• Work required: Retype the records in full, keeping each character as it is.

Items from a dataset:
----
(* ===== verification/Samples.v ===== *)
(** * Concrete inputs

    Small DER messages, written with the reference encoder of [Der.v], at which
    the theorems are instantiated: a certification path of three certificates,
    a revocation list and a toy signature scheme. *)
From Stdlib Require Import Strings.String.
From S2P Require Import Prelude Errors Untrusted Der.

Definition ascii_bytes (s : string) : Input := String.list_byte_of_string s.

Definition der_sequence (v : Input) : Input := tlv (tag_u8 Sequence) v.
Definition der_octets (v : Input) : Input := tlv (tag_u8 OctetString) v.
Definition der_utc_time (s : string) : Input := tlv (tag_u8 UTCTime) (ascii_bytes s).

(** The contents of a name with a common name. *)
Definition sample_name (cn : string) : Input :=
  tlv (tag_u8 Set')
    (der_sequence (tlv (tag_u8 OID) ["U"%byte; x04; x03] ++ tlv (tag_u8 UTF8String) (ascii_bytes cn))).

Definition example_com : Input := ascii_bytes "example.com".
Definition www_example_com : Input := ascii_bytes "www.example.com".
Definition upper_case_example_com : Input := ascii_bytes "WWW.Example.COM".
Definition wildcard_example_com : Input := ascii_bytes "*.example.com".
Definition loopback : Input := ascii_bytes "127.0.0.1".
Definition root_name : Input := sample_name "root".
Definition sample_name_ca : Input := sample_name "ca".
Definition sample_date : Input := der_utc_time "230201000000Z".

(** The algorithm identifiers of signatures and keys. *)
Definition sample_sig_alg : Input := tlv (tag_u8 OID) [x2a; x01].
Definition sample_key_alg : Input := tlv (tag_u8 OID) [x2a; x02].

(** A subject public key info, without its SEQUENCE, as certificates hold it. *)
Definition sample_spki (key : Input) : Input :=
  der_sequence sample_key_alg ++ tlv (tag_u8 BitString) (x00 :: key).

Definition sample_validity : Input :=
  der_utc_time "230101000000Z" ++ der_utc_time "330101000000Z".

(** An extension with the OID 2.5.29.[id]. *)
Definition sample_extension (id : u8) (critical : bool) (value : Input) : Input :=
  der_sequence
    (tlv (tag_u8 OID) [x55; x1d; id]
     ++ (if critical then tlv (tag_u8 Boolean) [xff] else [])
     ++ der_octets value).

(** A signed message: the toy signature of a message is the key. *)
Definition sample_signed (tbs signing_key : Input) : Input :=
  der_sequence (der_sequence tbs ++ der_sequence sample_sig_alg
                ++ tlv (tag_u8 BitString) (x00 :: signing_key)).

Definition sample_cert (serial : u8) (issuer subject : string) (key signing_key : Input)
    (extensions : list Input) : Input :=
  sample_signed
    (tlv (tag_u8 ContextSpecificConstructed0) (tlv (tag_u8 Integer) [x02])
     ++ tlv (tag_u8 Integer) [serial]
     ++ der_sequence sample_sig_alg
     ++ der_sequence (sample_name issuer)
     ++ der_sequence sample_validity
     ++ der_sequence (sample_name subject)
     ++ der_sequence (sample_spki key)
     ++ tlv (tag_u8 ContextSpecificConstructed3) (der_sequence (concat extensions)))
    signing_key.

(** The extensions of the certificates. *)
Definition dns_name_der (name : string) : Input :=
  tlv x82 (ascii_bytes name).
Definition sample_san : Input :=
  sample_extension x11 false (der_sequence (dns_name_der "www.example.com")).
Definition sample_ca_constraints : Input :=
  sample_extension x13 true
    (der_sequence (tlv (tag_u8 Boolean) [xff] ++ tlv (tag_u8 Integer) [x00])).
Definition sample_bases : Input := der_sequence (dns_name_der "example.com").
Definition sample_subtrees : Input := tlv (tag_u8 ContextSpecificConstructed0) sample_bases.
Definition sample_name_constraints : Input := der_sequence sample_subtrees.
Definition sample_key_usage : Input :=
  sample_extension x0f true (tlv (tag_u8 BitString) [x01; x06]).

(** An end entity issued by an intermediate issued by a root, each with the
    key named after it. *)
Definition ee_key : Input := [x30].
Definition ca_key : Input := [x20].
Definition root_key : Input := [x10].

Definition ee_der : Input := sample_cert x05 "ca" "www.example.com" ee_key ca_key [sample_san].
Definition ca_der : Input :=
  sample_cert x04 "root" "ca" ca_key root_key
    [sample_ca_constraints; sample_key_usage; sample_extension x1e true sample_name_constraints].

Definition revoked_ee_der : Input :=
  sample_cert x07 "ca" "www.example.com" ee_key ca_key [sample_san].

(** A revocation list of the intermediate that lists the serial number 7. *)
Definition sample_revoked : Input :=
  der_sequence (tlv (tag_u8 Integer) [x07] ++ sample_date
    ++ der_sequence (sample_extension x15 false (tlv (tag_u8 Enum) [x01]))).
Definition sample_crl_with (extensions entries : Input) : Input :=
  sample_signed
    (tlv (tag_u8 Integer) [x01]
     ++ der_sequence sample_sig_alg
     ++ der_sequence (sample_name "ca")
     ++ der_utc_time "230101000000Z" ++ der_utc_time "330101000000Z"
     ++ der_sequence entries
     ++ tlv (tag_u8 ContextSpecificConstructed0)
          (der_sequence
             (sample_extension x14 false (tlv (tag_u8 Integer) [x03]) ++ extensions)))
    ca_key.
Definition sample_crl : Input -> Input := sample_crl_with [].
Definition crl_der : Input := sample_crl sample_revoked.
----
• Output of the task:
(* ===== verification/Samples.v ===== *)
(** * Concrete inputs

    Small DER messages, written with the reference encoder of [Der.v], at which
    the theorems are instantiated: a certification path of three certificates,
    a revocation list and a toy signature scheme. *)
From Stdlib Require Import Strings.String.
From S2P Require Import Prelude Errors Untrusted Der.

Definition ascii_bytes (s : string) : Input := String.list_byte_of_string s.

Definition der_sequence (v : Input) : Input := tlv (tag_u8 Sequence) v.
Definition der_octets (v : Input) : Input := tlv (tag_u8 OctetString) v.
Definition der_utc_time (s : string) : Input := tlv (tag_u8 UTCTime) (ascii_bytes s).

(** The contents of a name with a common name. *)
Definition sample_name (cn : string) : Input :=
  tlv (tag_u8 Set')
    (der_sequence (tlv (tag_u8 OID) ["U"%byte; x04; x03] ++ tlv (tag_u8 UTF8String) (ascii_bytes cn))).

Definition example_com : Input := ascii_bytes "example.com".
Definition www_example_com : Input := ascii_bytes "www.example.com".
Definition upper_case_example_com : Input := ascii_bytes "WWW.Example.COM".
Definition wildcard_example_com : Input := ascii_bytes "*.example.com".
Definition loopback : Input := ascii_bytes "127.0.0.1".
Definition root_name : Input := sample_name "root".
Definition sample_name_ca : Input := sample_name "ca".
Definition sample_date : Input := der_utc_time "230201000000Z".

(** The algorithm identifiers of signatures and keys. *)
Definition sample_sig_alg : Input := tlv (tag_u8 OID) [x2a; x01].
Definition sample_key_alg : Input := tlv (tag_u8 OID) [x2a; x02].

(** A subject public key info, without its SEQUENCE, as certificates hold it. *)
Definition sample_spki (key : Input) : Input :=
  der_sequence sample_key_alg ++ tlv (tag_u8 BitString) (x00 :: key).

Definition sample_validity : Input :=
  der_utc_time "230101000000Z" ++ der_utc_time "330101000000Z".

(** An extension with the OID 2.5.29.[id]. *)
Definition sample_extension (id : u8) (critical : bool) (value : Input) : Input :=
  der_sequence
    (tlv (tag_u8 OID) [x55; x1d; id]
     ++ (if critical then tlv (tag_u8 Boolean) [xff] else [])
     ++ der_octets value).

(** A signed message: the toy signature of a message is the key. *)
Definition sample_signed (tbs signing_key : Input) : Input :=
  der_sequence (der_sequence tbs ++ der_sequence sample_sig_alg
                ++ tlv (tag_u8 BitString) (x00 :: signing_key)).

Definition sample_cert (serial : u8) (issuer subject : string) (key signing_key : Input)
    (extensions : list Input) : Input :=
  sample_signed
    (tlv (tag_u8 ContextSpecificConstructed0) (tlv (tag_u8 Integer) [x02])
     ++ tlv (tag_u8 Integer) [serial]
     ++ der_sequence sample_sig_alg
     ++ der_sequence (sample_name issuer)
     ++ der_sequence sample_validity
     ++ der_sequence (sample_name subject)
     ++ der_sequence (sample_spki key)
     ++ tlv (tag_u8 ContextSpecificConstructed3) (der_sequence (concat extensions)))
    signing_key.

(** The extensions of the certificates. *)
Definition dns_name_der (name : string) : Input :=
  tlv x82 (ascii_bytes name).
Definition sample_san : Input :=
  sample_extension x11 false (der_sequence (dns_name_der "www.example.com")).
Definition sample_ca_constraints : Input :=
  sample_extension x13 true
    (der_sequence (tlv (tag_u8 Boolean) [xff] ++ tlv (tag_u8 Integer) [x00])).
Definition sample_bases : Input := der_sequence (dns_name_der "example.com").
Definition sample_subtrees : Input := tlv (tag_u8 ContextSpecificConstructed0) sample_bases.
Definition sample_name_constraints : Input := der_sequence sample_subtrees.
Definition sample_key_usage : Input :=
  sample_extension x0f true (tlv (tag_u8 BitString) [x01; x06]).

(** An end entity issued by an intermediate issued by a root, each with the
    key named after it. *)
Definition ee_key : Input := [x30].
Definition ca_key : Input := [x20].
Definition root_key : Input := [x10].

Definition ee_der : Input := sample_cert x05 "ca" "www.example.com" ee_key ca_key [sample_san].
Definition ca_der : Input :=
  sample_cert x04 "root" "ca" ca_key root_key
    [sample_ca_constraints; sample_key_usage; sample_extension x1e true sample_name_constraints].

Definition revoked_ee_der : Input :=
  sample_cert x07 "ca" "www.example.com" ee_key ca_key [sample_san].

(** A revocation list of the intermediate that lists the serial number 7. *)
Definition sample_revoked : Input :=
  der_sequence (tlv (tag_u8 Integer) [x07] ++ sample_date
    ++ der_sequence (sample_extension x15 false (tlv (tag_u8 Enum) [x01]))).
Definition sample_crl_with (extensions entries : Input) : Input :=
  sample_signed
    (tlv (tag_u8 Integer) [x01]
     ++ der_sequence sample_sig_alg
     ++ der_sequence (sample_name "ca")
     ++ der_utc_time "230101000000Z" ++ der_utc_time "330101000000Z"
     ++ der_sequence entries
     ++ tlv (tag_u8 ContextSpecificConstructed0)
          (der_sequence
             (sample_extension x14 false (tlv (tag_u8 Integer) [x03]) ++ extensions)))
    ca_key.
Definition sample_crl : Input -> Input := sample_crl_with [].
Definition crl_der : Input := sample_crl sample_revoked.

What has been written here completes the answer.